RECORDS FOR THE EXERCISE:
☆ ☆ ☆

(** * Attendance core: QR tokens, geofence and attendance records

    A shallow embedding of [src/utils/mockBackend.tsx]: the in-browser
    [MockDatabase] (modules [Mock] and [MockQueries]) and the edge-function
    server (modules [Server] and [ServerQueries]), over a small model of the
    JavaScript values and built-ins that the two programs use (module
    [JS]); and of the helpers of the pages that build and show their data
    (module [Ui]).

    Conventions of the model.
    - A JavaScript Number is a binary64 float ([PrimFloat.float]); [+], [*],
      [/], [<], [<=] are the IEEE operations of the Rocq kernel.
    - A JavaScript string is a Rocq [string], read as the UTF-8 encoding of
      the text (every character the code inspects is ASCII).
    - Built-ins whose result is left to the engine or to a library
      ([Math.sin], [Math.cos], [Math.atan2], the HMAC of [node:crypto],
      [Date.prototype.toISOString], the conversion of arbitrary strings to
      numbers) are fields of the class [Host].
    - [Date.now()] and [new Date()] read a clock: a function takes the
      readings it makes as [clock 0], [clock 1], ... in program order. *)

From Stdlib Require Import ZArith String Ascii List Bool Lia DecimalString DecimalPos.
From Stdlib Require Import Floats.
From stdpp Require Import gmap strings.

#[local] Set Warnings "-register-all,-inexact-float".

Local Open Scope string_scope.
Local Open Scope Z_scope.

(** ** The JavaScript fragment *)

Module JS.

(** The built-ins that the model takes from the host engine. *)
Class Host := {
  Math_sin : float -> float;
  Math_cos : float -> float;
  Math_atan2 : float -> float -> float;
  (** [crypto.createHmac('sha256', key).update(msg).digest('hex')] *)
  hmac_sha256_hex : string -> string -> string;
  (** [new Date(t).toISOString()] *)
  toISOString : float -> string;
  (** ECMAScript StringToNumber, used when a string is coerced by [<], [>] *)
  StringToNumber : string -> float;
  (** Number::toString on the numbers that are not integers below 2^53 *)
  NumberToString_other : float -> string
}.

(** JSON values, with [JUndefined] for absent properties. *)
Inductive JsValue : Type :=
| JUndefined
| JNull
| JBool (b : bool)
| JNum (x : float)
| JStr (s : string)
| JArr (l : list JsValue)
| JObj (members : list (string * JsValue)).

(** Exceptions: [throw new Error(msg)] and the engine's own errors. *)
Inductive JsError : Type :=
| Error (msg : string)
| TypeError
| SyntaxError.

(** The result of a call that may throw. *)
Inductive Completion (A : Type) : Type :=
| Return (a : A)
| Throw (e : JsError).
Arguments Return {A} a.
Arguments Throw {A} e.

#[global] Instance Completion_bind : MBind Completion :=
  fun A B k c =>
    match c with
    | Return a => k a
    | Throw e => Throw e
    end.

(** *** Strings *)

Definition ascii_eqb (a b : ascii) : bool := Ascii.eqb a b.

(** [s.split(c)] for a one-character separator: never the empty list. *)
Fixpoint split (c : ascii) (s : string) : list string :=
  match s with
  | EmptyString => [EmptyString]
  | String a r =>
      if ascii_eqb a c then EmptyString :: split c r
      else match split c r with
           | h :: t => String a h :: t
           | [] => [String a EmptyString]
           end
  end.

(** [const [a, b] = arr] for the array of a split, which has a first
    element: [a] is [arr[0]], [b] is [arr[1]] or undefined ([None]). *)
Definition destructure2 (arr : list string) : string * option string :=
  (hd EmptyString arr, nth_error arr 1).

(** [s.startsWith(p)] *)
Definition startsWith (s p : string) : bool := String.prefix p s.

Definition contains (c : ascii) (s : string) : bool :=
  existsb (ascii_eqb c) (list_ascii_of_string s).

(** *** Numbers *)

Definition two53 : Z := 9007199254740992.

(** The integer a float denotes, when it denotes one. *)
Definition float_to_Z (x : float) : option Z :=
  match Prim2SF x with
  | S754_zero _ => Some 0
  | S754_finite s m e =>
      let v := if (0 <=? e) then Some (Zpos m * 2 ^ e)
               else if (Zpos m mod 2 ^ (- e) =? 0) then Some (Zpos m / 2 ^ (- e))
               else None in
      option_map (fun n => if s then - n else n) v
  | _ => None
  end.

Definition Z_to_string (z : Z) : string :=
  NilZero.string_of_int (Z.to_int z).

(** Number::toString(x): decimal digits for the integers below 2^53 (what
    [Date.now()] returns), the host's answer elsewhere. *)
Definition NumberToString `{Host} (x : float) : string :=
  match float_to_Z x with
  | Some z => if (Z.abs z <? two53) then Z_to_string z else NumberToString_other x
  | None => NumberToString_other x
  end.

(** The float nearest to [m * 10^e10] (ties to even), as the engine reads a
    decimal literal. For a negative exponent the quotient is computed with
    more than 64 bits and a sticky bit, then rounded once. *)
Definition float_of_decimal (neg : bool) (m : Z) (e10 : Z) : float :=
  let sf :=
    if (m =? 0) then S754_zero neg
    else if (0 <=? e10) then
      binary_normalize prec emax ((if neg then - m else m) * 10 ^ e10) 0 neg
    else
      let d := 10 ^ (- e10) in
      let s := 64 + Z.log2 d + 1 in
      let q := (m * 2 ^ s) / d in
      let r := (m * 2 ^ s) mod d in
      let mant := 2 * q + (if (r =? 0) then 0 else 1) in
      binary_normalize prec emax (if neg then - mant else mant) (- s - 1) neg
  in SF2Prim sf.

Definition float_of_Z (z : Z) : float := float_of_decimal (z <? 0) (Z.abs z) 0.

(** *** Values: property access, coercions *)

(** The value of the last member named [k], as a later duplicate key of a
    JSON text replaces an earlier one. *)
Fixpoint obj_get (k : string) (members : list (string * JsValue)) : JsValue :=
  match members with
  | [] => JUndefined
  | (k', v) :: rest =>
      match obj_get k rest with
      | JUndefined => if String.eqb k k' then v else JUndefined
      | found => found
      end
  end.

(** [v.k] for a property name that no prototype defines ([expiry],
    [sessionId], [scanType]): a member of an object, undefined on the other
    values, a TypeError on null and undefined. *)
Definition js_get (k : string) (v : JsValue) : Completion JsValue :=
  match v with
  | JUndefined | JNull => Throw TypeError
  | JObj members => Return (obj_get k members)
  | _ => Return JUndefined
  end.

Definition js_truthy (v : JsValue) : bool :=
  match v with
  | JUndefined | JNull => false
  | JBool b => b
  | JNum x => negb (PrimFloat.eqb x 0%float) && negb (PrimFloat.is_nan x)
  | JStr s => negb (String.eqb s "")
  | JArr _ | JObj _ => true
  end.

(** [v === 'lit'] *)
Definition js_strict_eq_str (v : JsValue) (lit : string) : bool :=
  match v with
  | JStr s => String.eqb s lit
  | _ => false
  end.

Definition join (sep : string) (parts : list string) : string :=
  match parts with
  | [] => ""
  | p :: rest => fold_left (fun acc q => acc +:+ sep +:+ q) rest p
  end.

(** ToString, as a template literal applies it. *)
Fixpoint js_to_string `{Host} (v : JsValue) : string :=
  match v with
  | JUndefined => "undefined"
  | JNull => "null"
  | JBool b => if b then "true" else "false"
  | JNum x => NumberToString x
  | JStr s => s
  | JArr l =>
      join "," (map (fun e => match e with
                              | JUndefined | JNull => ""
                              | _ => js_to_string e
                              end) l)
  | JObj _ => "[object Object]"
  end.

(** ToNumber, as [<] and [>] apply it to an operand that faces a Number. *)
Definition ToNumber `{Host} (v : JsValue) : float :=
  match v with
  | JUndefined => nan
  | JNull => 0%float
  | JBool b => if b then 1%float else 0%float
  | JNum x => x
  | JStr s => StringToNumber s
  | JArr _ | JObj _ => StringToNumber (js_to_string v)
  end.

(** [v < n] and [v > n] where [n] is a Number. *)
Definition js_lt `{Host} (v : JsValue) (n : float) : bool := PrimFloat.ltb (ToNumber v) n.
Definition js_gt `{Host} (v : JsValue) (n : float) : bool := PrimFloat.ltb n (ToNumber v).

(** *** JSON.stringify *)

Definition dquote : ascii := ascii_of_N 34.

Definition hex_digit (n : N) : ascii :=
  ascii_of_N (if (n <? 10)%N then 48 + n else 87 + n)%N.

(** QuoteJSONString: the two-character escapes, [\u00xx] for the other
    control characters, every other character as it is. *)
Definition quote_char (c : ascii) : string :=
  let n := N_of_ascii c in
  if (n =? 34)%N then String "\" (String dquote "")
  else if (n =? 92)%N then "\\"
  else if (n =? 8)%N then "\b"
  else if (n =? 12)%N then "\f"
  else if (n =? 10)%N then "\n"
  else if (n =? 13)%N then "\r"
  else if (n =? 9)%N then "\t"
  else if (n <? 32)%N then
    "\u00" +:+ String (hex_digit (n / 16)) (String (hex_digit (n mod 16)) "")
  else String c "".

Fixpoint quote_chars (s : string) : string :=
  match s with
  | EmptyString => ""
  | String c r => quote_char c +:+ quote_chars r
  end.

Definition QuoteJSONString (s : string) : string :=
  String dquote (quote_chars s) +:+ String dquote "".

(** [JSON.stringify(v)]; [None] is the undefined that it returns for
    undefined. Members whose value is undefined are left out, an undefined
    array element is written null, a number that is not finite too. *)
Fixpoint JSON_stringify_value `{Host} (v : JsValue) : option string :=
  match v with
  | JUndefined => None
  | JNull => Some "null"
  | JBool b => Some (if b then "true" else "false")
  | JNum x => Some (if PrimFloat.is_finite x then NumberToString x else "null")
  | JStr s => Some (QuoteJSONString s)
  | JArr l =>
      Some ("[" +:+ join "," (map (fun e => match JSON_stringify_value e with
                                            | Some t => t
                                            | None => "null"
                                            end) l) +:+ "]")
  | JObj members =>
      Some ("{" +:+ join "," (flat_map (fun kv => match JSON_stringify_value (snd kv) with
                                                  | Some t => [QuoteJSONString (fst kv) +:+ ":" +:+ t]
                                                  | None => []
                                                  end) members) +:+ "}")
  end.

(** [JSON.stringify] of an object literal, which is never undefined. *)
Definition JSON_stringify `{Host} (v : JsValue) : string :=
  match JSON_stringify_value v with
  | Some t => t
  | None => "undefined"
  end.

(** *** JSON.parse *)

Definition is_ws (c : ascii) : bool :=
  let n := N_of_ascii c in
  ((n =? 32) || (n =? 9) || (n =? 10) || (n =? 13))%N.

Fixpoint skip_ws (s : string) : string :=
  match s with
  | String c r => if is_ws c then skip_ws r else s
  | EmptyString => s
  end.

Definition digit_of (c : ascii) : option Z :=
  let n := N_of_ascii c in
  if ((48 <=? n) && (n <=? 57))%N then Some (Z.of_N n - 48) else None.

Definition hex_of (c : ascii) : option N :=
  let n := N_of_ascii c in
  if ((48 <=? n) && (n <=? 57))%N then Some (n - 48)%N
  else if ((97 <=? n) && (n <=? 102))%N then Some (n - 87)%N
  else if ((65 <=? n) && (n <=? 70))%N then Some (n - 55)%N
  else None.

☆ ☆ ☆

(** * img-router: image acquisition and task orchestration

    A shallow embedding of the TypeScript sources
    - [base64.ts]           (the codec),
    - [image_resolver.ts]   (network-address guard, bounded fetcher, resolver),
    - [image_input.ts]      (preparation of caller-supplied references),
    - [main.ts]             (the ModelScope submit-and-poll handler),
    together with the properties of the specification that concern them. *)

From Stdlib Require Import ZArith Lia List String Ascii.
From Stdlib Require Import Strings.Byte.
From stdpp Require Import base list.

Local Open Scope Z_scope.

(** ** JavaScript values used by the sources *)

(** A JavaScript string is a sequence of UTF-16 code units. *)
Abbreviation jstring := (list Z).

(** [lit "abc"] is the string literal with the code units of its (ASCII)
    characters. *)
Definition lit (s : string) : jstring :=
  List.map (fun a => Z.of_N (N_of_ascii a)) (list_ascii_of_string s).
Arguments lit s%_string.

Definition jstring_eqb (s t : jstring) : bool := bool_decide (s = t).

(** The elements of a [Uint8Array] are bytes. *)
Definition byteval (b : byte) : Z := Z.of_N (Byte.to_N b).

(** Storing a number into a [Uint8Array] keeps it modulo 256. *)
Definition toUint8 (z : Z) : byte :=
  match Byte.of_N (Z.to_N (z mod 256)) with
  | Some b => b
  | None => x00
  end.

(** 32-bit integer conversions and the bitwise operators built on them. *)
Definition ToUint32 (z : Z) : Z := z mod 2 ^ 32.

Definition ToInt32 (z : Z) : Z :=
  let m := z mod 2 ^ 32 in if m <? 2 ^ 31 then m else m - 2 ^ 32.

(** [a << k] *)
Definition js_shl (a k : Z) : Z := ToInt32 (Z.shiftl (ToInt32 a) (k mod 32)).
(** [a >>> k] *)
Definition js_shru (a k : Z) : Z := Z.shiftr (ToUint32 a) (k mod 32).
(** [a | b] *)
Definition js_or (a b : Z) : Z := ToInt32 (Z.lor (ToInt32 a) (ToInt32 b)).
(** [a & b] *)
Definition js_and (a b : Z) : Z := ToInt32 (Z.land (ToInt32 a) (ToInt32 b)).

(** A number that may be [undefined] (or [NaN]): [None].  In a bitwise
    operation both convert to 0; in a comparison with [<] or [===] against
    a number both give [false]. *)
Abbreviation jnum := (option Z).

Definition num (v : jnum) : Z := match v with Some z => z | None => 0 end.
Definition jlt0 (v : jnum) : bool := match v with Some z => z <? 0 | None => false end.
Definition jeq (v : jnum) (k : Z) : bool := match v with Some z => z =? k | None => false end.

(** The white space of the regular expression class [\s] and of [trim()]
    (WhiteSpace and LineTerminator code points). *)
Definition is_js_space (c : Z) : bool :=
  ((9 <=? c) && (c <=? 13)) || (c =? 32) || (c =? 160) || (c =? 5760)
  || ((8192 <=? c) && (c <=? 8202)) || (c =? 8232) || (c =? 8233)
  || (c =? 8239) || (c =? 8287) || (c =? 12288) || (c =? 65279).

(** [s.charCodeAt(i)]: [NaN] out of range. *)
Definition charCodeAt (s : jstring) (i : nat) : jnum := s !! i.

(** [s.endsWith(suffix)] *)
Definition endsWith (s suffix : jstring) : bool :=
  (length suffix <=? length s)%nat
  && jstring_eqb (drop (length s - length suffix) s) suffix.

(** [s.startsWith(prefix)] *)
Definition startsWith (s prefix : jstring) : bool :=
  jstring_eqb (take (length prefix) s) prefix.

☆ ☆ ☆

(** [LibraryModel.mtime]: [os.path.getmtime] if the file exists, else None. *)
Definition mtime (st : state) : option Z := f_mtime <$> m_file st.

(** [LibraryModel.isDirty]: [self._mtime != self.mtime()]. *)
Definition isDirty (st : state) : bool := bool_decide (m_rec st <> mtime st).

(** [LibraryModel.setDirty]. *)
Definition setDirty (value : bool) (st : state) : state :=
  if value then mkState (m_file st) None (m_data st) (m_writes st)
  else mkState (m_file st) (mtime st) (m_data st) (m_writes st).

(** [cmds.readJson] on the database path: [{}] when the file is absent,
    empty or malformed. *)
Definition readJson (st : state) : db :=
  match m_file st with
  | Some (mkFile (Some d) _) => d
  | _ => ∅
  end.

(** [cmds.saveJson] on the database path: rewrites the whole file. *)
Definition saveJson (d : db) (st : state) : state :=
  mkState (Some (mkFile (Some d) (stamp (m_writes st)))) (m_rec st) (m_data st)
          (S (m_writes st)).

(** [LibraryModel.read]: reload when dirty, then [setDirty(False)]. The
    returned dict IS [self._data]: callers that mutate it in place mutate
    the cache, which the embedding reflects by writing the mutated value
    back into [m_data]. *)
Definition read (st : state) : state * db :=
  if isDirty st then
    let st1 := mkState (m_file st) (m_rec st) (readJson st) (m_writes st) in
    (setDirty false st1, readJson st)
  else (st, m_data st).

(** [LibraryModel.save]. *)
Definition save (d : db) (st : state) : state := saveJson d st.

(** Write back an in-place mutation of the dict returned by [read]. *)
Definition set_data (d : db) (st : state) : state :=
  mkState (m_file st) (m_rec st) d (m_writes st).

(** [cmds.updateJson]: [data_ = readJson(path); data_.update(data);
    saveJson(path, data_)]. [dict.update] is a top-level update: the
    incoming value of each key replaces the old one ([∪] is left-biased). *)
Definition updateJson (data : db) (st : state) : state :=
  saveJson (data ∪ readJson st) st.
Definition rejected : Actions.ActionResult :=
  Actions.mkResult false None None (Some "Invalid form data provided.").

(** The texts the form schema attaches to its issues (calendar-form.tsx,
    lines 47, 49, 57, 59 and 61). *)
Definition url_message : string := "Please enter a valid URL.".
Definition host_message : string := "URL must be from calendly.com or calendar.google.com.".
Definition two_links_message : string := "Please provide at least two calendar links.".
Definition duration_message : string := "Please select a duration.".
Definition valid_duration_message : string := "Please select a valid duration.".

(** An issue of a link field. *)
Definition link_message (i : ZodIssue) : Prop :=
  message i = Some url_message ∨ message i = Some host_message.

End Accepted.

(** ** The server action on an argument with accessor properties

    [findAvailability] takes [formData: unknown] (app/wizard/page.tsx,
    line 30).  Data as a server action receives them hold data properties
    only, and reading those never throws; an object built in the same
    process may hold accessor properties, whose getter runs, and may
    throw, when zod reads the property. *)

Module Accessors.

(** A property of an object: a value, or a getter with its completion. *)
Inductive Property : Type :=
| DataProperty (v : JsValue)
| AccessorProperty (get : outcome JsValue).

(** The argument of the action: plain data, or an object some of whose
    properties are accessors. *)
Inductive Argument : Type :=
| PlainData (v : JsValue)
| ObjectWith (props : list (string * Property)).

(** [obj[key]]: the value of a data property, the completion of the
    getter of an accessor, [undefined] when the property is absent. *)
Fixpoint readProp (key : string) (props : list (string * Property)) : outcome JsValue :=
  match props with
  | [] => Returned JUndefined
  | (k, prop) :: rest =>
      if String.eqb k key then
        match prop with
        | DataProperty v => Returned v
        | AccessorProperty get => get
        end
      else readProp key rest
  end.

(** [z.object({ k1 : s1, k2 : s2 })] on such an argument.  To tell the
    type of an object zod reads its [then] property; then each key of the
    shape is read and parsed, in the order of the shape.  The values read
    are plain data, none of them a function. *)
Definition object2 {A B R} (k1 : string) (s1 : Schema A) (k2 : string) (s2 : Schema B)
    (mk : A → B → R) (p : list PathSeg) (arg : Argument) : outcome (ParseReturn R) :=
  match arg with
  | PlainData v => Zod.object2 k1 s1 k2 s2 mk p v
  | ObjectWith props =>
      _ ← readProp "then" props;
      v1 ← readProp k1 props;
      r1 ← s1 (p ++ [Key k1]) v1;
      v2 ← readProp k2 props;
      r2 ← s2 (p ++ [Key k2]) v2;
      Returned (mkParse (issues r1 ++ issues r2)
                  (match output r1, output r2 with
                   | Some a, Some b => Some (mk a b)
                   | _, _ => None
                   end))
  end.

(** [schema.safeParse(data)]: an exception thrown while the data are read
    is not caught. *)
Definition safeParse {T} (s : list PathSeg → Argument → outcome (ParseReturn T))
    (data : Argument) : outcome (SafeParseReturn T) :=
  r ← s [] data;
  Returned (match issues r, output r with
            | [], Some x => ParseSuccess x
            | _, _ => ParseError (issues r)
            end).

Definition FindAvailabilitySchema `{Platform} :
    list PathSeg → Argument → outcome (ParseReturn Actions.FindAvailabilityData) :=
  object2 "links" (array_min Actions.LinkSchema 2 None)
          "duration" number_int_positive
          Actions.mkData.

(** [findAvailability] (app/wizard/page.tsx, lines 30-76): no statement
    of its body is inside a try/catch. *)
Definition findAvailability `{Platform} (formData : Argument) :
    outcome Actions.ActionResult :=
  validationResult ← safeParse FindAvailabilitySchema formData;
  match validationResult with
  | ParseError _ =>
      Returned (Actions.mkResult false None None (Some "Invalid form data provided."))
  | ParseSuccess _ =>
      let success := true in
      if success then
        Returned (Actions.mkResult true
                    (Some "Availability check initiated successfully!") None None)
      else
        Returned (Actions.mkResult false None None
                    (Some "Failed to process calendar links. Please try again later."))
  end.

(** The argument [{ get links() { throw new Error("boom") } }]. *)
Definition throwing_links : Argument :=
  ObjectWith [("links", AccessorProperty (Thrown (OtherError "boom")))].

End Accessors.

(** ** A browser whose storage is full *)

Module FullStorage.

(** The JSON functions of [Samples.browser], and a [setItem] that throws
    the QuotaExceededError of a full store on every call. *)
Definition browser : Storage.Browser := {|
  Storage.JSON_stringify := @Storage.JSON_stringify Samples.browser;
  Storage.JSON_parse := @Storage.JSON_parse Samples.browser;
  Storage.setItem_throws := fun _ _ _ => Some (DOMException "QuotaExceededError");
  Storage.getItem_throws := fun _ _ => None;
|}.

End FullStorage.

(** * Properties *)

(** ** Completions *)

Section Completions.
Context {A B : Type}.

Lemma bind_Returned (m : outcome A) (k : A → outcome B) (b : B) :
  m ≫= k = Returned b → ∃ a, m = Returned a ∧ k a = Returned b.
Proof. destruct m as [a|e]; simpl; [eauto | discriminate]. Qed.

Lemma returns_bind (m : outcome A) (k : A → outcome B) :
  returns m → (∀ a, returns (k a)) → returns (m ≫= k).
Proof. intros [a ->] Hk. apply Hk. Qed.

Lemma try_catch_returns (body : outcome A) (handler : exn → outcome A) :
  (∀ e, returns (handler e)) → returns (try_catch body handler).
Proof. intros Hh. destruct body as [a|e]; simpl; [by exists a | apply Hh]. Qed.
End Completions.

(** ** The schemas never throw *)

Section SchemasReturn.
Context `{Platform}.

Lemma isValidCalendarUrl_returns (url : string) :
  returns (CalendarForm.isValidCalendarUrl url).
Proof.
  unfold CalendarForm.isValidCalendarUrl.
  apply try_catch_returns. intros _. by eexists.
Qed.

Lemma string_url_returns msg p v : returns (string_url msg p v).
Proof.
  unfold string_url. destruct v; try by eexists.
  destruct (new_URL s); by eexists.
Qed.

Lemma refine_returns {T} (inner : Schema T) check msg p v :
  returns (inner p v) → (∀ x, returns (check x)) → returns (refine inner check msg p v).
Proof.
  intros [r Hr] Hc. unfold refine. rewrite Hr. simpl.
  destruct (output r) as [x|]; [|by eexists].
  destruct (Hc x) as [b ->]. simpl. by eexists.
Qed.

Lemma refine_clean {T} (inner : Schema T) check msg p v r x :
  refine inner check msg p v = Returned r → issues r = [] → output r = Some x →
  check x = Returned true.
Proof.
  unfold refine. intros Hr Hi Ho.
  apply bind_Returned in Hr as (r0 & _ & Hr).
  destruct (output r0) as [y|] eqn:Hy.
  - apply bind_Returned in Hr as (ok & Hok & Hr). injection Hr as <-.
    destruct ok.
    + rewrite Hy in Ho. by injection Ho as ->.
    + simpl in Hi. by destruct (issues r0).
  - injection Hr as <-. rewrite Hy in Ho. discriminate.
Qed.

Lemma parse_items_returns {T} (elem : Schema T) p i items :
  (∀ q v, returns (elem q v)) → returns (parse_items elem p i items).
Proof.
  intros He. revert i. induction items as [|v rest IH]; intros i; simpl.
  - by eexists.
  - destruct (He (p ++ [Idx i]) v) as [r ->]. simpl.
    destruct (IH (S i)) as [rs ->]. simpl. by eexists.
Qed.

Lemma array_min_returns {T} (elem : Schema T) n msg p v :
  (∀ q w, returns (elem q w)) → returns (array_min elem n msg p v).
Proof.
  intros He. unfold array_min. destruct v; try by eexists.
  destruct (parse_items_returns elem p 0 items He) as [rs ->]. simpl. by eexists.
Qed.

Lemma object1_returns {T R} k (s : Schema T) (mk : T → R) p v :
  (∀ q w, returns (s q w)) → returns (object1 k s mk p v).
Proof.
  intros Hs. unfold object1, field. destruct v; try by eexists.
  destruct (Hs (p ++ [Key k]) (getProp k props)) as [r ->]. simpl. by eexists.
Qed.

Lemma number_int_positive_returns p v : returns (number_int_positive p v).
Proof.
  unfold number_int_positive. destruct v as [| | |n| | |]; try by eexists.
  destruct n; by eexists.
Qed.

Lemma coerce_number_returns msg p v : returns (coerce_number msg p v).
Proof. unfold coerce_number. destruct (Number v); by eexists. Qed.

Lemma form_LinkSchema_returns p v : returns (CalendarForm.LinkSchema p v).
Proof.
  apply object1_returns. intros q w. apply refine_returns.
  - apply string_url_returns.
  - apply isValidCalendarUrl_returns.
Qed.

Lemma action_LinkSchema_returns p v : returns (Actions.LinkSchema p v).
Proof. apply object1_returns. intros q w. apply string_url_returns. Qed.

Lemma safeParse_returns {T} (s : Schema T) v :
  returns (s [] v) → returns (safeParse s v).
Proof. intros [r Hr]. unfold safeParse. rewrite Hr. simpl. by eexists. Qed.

☆ ☆ ☆

Only one part of the material above is to be transcribed, namely the lines starting with the line that has "(** * Attendance" and going on through the line that has "- A JavaScript Number", exactly as they stand.

(** * Attendance core: QR tokens, geofence and attendance records

    A shallow embedding of [src/utils/mockBackend.tsx]: the in-browser
    [MockDatabase] (modules [Mock] and [MockQueries]) and the edge-function
    server (modules [Server] and [ServerQueries]), over a small model of the
    JavaScript values and built-ins that the two programs use (module
    [JS]); and of the helpers of the pages that build and show their data
    (module [Ui]).

    Conventions of the model.
    - A JavaScript Number is a binary64 float ([PrimFloat.float]); [+], [*],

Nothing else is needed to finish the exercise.